### What you need to do
A single number is the answer: the count of lines in the listing below that contain "match".

### Entries provided

(* ===== verification/RateLimit.v ===== *)
(** Rate limiting, [crates/fastmcp-server/src/rate_limiting.rs]: the clock, the
    errors, the partition keys and the bounded partition store both middlewares
    share. *)
From stdpp Require Import base list gmap strings sorting.
From Stdlib Require Import ZArith Lia.
From S2P Require Import Prelude Utf8 RequestId JsonRpc.

(** * The clock *)

(** [std::time::Instant::now()]: the readings of the process, one after the
    other, in nanoseconds, and the earliest instant the platform represents. *)
Class Clock : Type := {
  instant : nat → Z;
  instant_min : Z;
}.

(** Instants never go back. *)
Class ClockLaws `{Clock} : Prop := {
  instant_mono n : instant n <= instant (S n);
  instant_min_le n : instant_min <= instant n;
}.

Definition NANOS : Z := 1000000000.

(** [Duration::from_secs] *)
Definition from_secs (s : Z) : Z := s * NANOS.

(** [Instant::checked_sub] *)
Definition instant_checked_sub `{Clock} (t d : Z) : option Z :=
  if instant_min <=? t - d then Some (t - d) else None.

(** [Instant::checked_duration_since] *)
Definition checked_duration_since (now earlier : Z) : option Z :=
  if earlier <=? now then Some (now - earlier) else None.

(** * Errors: [crates/fastmcp-core/src/error.rs] *)

Inductive McpErrorCode : Type :=
| ParseError
| InvalidRequest
| MethodNotFound
| InvalidParams
| InternalError
| ToolExecutionError
| ResourceNotFound
| ResourceForbidden
| PromptNotFound
| RequestCancelled
| Custom (code : Z).

Definition McpErrorCode_to_i32 (code : McpErrorCode) : Z :=
  match code with
  | ParseError => -32700
  | InvalidRequest => -32600
  | MethodNotFound => -32601
  | InvalidParams => -32602
  | InternalError => -32603
  | ToolExecutionError => -32000
  | ResourceNotFound => -32001
  | ResourceForbidden => -32002
  | PromptNotFound => -32003
  | RequestCancelled => -32004
  | Custom code => code
  end.

(** The object [rate_limit_retry_error] attaches. *)
Record RetryData : Type := {
  data_method : list Z;
  data_request_id : option RequestId;
  data_retry_after_ms : Z;
}.

Record McpError : Type := {
  error_code : McpErrorCode;
  error_message : string;
  error_data : option RetryData;
}.

Definition McpError_new (code : McpErrorCode) (message : string) : McpError :=
  {| error_code := code; error_message := message; error_data := None |}.

Definition McpError_with_data (code : McpErrorCode) (message : string) (data : RetryData) : McpError :=
  {| error_code := code; error_message := message; error_data := Some data |}.

Definition request_cancelled : McpError := McpError_new RequestCancelled "Request cancelled".

Definition RATE_LIMIT_ERROR_CODE : Z := -32005.
Definition RATE_LIMIT_EXCEEDED_MESSAGE : string := "Rate limit exceeded".

Definition rate_limit_error (message : string) : McpError :=
  McpError_new (Custom RATE_LIMIT_ERROR_CODE) message.

Definition rate_limit_retry_error {Value} (request : JsonRpcRequest Value) (retry_after_ms : Z)
    : McpError :=
  McpError_with_data (Custom RATE_LIMIT_ERROR_CODE) RATE_LIMIT_EXCEEDED_MESSAGE
    {| data_method := method request; data_request_id := request_id request;
       data_retry_after_ms := retry_after_ms |}.

Inductive RateLimitAdmission : Type :=
| Allowed
| Rejected (retry_after_ms : Z).

Definition is_allowed (a : RateLimitAdmission) : bool :=
  match a with Allowed => true | Rejected _ => false end.

Inductive MiddlewareDecision (Value : Type) : Type :=
| Continue
| Respond (v : Value).
Arguments Continue {Value}.
Arguments Respond {Value}.

(** * Partition keys *)

Definition MAX_CLIENT_ID_BYTES : Z := 4096.
Definition MAX_CLIENT_PARTITIONS : Z := 4096.
Definition MAX_NAMED_CLIENT_PARTITIONS : Z := MAX_CLIENT_PARTITIONS - 1.
Definition CLIENT_PARTITION_IDLE_TTL : Z := from_secs 60.
Definition MAX_RATE_LIMIT_METHOD_BYTES : Z := 512.
Definition SHA256_DIGEST_BYTES : Z := 32.

Definition DEFAULT_CLIENT_ID : list Z := chars_of "fastmcp-default-rate-limit-partition".
Definition RATE_LIMIT_METHOD_PARTITION_DOMAIN : list Z :=
  chars_of "fastmcp-rate-limit-method-partition-v1" ++ [0].
Definition MAX_RATE_LIMIT_PARTITION_INPUT_BYTES : Z :=
  zlen RATE_LIMIT_METHOD_PARTITION_DOMAIN + SHA256_DIGEST_BYTES + 8 + MAX_RATE_LIMIT_METHOD_BYTES.

(** [Sha256Digest], its bytes. *)
Definition Sha256Digest : Type := list Z.

(** [u64::to_be_bytes] *)
Definition to_be_bytes (n : Z) : list Z :=
  (λ i, Z.land (Z.shiftr n (8 * i)) 255) <$> [7; 6; 5; 4; 3; 2; 1; 0].

(** The numbers of 64 bits have texts of their own. *)
Lemma to_be_bytes_inj a b : 0 <= a < 2 ^ 64 → 0 <= b < 2 ^ 64 → to_be_bytes a = to_be_bytes b → a = b.
Proof.
  intros Ha Hb H. apply Z.bits_inj'. intros n Hn. destruct (decide (n < 64)) as [Hlt|Hge].
  - assert (Hby : ∀ i, i ∈ [7; 6; 5; 4; 3; 2; 1; 0] → Z.land (Z.shiftr a (8 * i)) 255 = Z.land (Z.shiftr b (8 * i)) 255).
    { unfold to_be_bytes in H. simpl in H. injection H as H7 H6 H5 H4 H3 H2 H1 H0. intros i Hi.
      repeat (apply elem_of_cons in Hi as [->|Hi]; [assumption|]). by apply elem_of_nil in Hi. }
    specialize (Hby (n / 8)). assert (Hq : 0 <= n / 8 < 8) by dlia.
    assert (Hi : n / 8 ∈ [7; 6; 5; 4; 3; 2; 1; 0]).
    { rewrite !elem_of_cons. lia. }
    specialize (Hby Hi). assert (Hbit : ∀ x, Z.testbit x n = Z.testbit (Z.land (Z.shiftr x (8 * (n / 8))) 255) (n mod 8)).
    { intros x. change 255 with (Z.ones 8). rewrite Z.land_spec, Z.shiftr_spec, Z.ones_spec_low by dlia.
      rewrite andb_true_r. f_equal. dlia. }
    by rewrite !Hbit, Hby.
  - rewrite !Z.bits_above_log2; try done; try lia.
    + destruct (decide (b = 0)) as [->|]; [simpl; lia|]. apply Z.log2_lt_pow2; [lia|].
      eapply Z.lt_le_trans; [apply Hb|]. apply Z.pow_le_mono_r; lia.
    + destruct (decide (a = 0)) as [->|]; [simpl; lia|]. apply Z.log2_lt_pow2; [lia|].
      eapply Z.lt_le_trans; [apply Ha|]. apply Z.pow_le_mono_r; lia.
Qed.

Section partition_keys.
(** The SHA-256 function of the [sha2] crate. *)
Context (sha256 : list Z → Sha256Digest).

(** [sha256_bounded] of [crates/fastmcp-core/src/crypto.rs] *)
Definition sha256_bounded (input : list Z) (max_input_bytes : Z) : outcome unit Sha256Digest :=
  if max_input_bytes <? zlen input then Err tt else Ok (sha256 input).

Definition limit_exceeded {A} (_ : A) : McpError := rate_limit_error RATE_LIMIT_EXCEEDED_MESSAGE.

Definition default_client_partition : outcome McpError Sha256Digest :=
  map_err limit_exceeded (sha256_bounded DEFAULT_CLIENT_ID MAX_CLIENT_ID_BYTES).

(** What [rate_limit_method_partition] hashes. *)
Definition partition_input (client_partition : Sha256Digest) (method : list Z) : list Z :=
  RATE_LIMIT_METHOD_PARTITION_DOMAIN ++ client_partition ++ to_be_bytes (zlen method) ++ method.

(** [method] is the bytes of the method name. *)
Definition rate_limit_method_partition (client_partition : Sha256Digest) (method : list Z)
    : outcome McpError Sha256Digest :=
  if MAX_RATE_LIMIT_METHOD_BYTES <? zlen method then Err (limit_exceeded tt)
  else
    let? method_len :=
      (if zlen method <=? u64_max then Ok (zlen method) else Err (limit_exceeded tt)) in
    let input := RATE_LIMIT_METHOD_PARTITION_DOMAIN ++ client_partition ++
                 to_be_bytes method_len ++ method in
    map_err limit_exceeded (sha256_bounded input MAX_RATE_LIMIT_PARTITION_INPUT_BYTES).

(** [client_partition_key] of both middlewares; the extractor is the caller's,
    here applied to the context and the request. *)
Definition client_partition_key (extracted : option (list Z)) : outcome McpError Sha256Digest :=
  match extracted with
  | Some id => map_err limit_exceeded (sha256_bounded (as_bytes id) MAX_CLIENT_ID_BYTES)
  | None => default_client_partition
  end.

Definition request_partition_key {Value} (extractor : option (JsonRpcRequest Value → option (list Z)))
    (request : JsonRpcRequest Value) : outcome McpError Sha256Digest :=
  let extracted := match extractor with Some f => f request | None => None end in
  let? client := client_partition_key extracted in
  rate_limit_method_partition client (as_bytes (method request)).
End partition_keys.

(** * The partition store *)

Record ClientPartition (L : Type) : Type := {
  limiter : L;
  last_seen : Z;
}.
Arguments Build_ClientPartition {L}.
Arguments limiter {L}.
Arguments last_seen {L}.

(** [BTreeSet] is a set; its iteration order is that of [recency_order]. *)
Record PartitionStore (L : Type) : Type := {
  entries : gmap Sha256Digest (ClientPartition L);
  recency : gset (Z * Sha256Digest);
}.
Arguments Build_PartitionStore {L}.
Arguments entries {L}.
Arguments recency {L}.

Definition PartitionStore_new {L} : PartitionStore L := {| entries := ∅; recency := ∅ |}.

(** The derived order on byte arrays. *)
Fixpoint bytes_leb (a b : list Z) : bool :=
  match a, b with
  | [], _ => true
  | _ :: _, [] => false
  | x :: a, y :: b => (x <? y) || ((x =? y) && bytes_leb a b)
  end.

Definition recency_leb (a b : Z * Sha256Digest) : bool :=
  (a.1 <? b.1) || ((a.1 =? b.1) && bytes_leb a.2 b.2).

Definition recency_le (a b : Z * Sha256Digest) : Prop := recency_leb a b = true.

#[export] Instance recency_le_dec : RelDecision recency_le.
Proof. intros a b. unfold recency_le. apply _. Defined.

(** The elements of the set in increasing order. *)
Definition recency_order (s : gset (Z * Sha256Digest)) : list (Z * Sha256Digest) :=
  merge_sort recency_le (elements s).

(** What the mutexes of a middleware guard, and how often the clock was read.
    The sliding-window middleware has no global limiter. *)
Record Shared (L : Type) : Type := {
  limiters : PartitionStore L;
  overflow_limiter : L;
  global_limiter : option L;
  ticks : nat;
}.
Arguments Build_Shared {L}.
Arguments limiters {L}.
Arguments overflow_limiter {L}.
Arguments global_limiter {L}.
Arguments ticks {L}.

Section store.
Context `{Clock} {L E : Type}.

Definition set_limiters (p : PartitionStore L) (s : Shared L) : Shared L :=
  {| limiters := p; overflow_limiter := overflow_limiter s;
     global_limiter := global_limiter s; ticks := ticks s |}.

Definition set_overflow (l : L) (s : Shared L) : Shared L :=
  {| limiters := limiters s; overflow_limiter := l;
     global_limiter := global_limiter s; ticks := ticks s |}.

Definition set_global (l : L) (s : Shared L) : Shared L :=
  {| limiters := limiters s; overflow_limiter := overflow_limiter s;
     global_limiter := Some l; ticks := ticks s |}.

(** [Instant::now()] *)
Definition now : M (Shared L) E Z := λ s,
  (Ok (instant (ticks s)),
   {| limiters := limiters s; overflow_limiter := overflow_limiter s;
      global_limiter := global_limiter s; ticks := S (ticks s) |}).

Definition debug_assert (b : bool) : M (Shared L) E unit := if b then ret tt else panic.

Definition modify_entries (f : gmap Sha256Digest (ClientPartition L) → gmap Sha256Digest (ClientPartition L))
    : M (Shared L) E unit :=
  modify (λ s, set_limiters {| entries := f (entries (limiters s)); recency := recency (limiters s) |} s).

(** [BTreeSet::remove] and [BTreeSet::insert], with whether the set changed. *)
Definition recency_remove (x : Z * Sha256Digest) : M (Shared L) E bool := λ s,
  (Ok (bool_decide (x ∈ recency (limiters s))),
   set_limiters {| entries := entries (limiters s); recency := recency (limiters s) ∖ {[x]} |} s).

Definition recency_insert (x : Z * Sha256Digest) : M (Shared L) E bool := λ s,
  (Ok (bool_decide (x ∉ recency (limiters s))),
   set_limiters {| entries := entries (limiters s); recency := {[x]} ∪ recency (limiters s) |} s).

(** An operation on [&L] changes the limiter behind its own mutex. *)
Definition use_existing_at {T} (key : Sha256Digest) (now : Z)
    (operation : L → M (Shared L) E (T * L)) : M (Shared L) E (option T) :=
  let! s := get in
  match entries (limiters s) !! key with
  | None => ret None
  | Some entry =>
      let old_last_seen := last_seen entry in
      let! r := operation (limiter entry) in
      let new_last_seen := Z.max now old_last_seen in
      modify_entries <[key := {| limiter := r.2; last_seen := new_last_seen |}]> ;!
      let! removed := recency_remove (old_last_seen, key) in
      let! inserted := recency_insert (new_last_seen, key) in
      debug_assert removed ;!
      debug_assert inserted ;!
      ret (Some r.1)
  end.

Definition use_existing {T} (key : Sha256Digest) (operation : L → M (Shared L) E (T * L))
    : M (Shared L) E (option T) :=
  let! t := now in use_existing_at key t operation.

Definition insert_at (key : Sha256Digest) (l : L) (last_seen : Z) : M (Shared L) E unit :=
  let! s := get in
  let previous := entries (limiters s) !! key in
  modify_entries <[key := {| limiter := l; last_seen := last_seen |}]> ;!
  debug_assert (bool_decide (previous = None)) ;!
  let! inserted := recency_insert (last_seen, key) in
  debug_assert inserted.

Definition insert (key : Sha256Digest) (l : L) : M (Shared L) E unit :=
  let! t := now in insert_at key l t.

(** The loop of [reclaim_oldest_if] over the recency index. *)
Fixpoint reclaim_candidate (t idle_ttl : Z) (is_reset : L → M (Shared L) E (bool * L))
    (index : list (Z * Sha256Digest)) : M (Shared L) E (option (Z * Sha256Digest)) :=
  match index with
  | [] => ret None
  | (last_seen, key) :: index =>
      match checked_duration_since t last_seen with
      | None => ret None
      | Some idle_for =>
          if idle_for <? idle_ttl then ret None
          else
            let! s := get in
            match entries (limiters s) !! key with
            | None => reclaim_candidate t idle_ttl is_reset index
            | Some entry =>
                let! r := is_reset (limiter entry) in
                modify_entries <[key := {| limiter := r.2; last_seen := RateLimit.last_seen entry |}]> ;!
                if r.1 : bool then ret (Some (last_seen, key))
                else reclaim_candidate t idle_ttl is_reset index
            end
      end
  end.

Definition reclaim_oldest_if (t idle_ttl : Z) (is_reset : L → M (Shared L) E (bool * L))
    : M (Shared L) E bool :=
  let! s := get in
  let! candidate := reclaim_candidate t idle_ttl is_reset (recency_order (recency (limiters s))) in
  match candidate with
  | None => ret false
  | Some (last_seen, key) =>
      let! removed_recency := recency_remove (last_seen, key) in
      let! s := get in
      let removed_entry := entries (limiters s) !! key in
      modify_entries (delete key) ;!
      debug_assert removed_recency ;!
      debug_assert (bool_decide (is_Some removed_entry)) ;!
      ret true
  end.

Definition PartitionStore_len (p : PartitionStore L) : Z := Z.of_nat (size (entries p)).
End store.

### Response area
10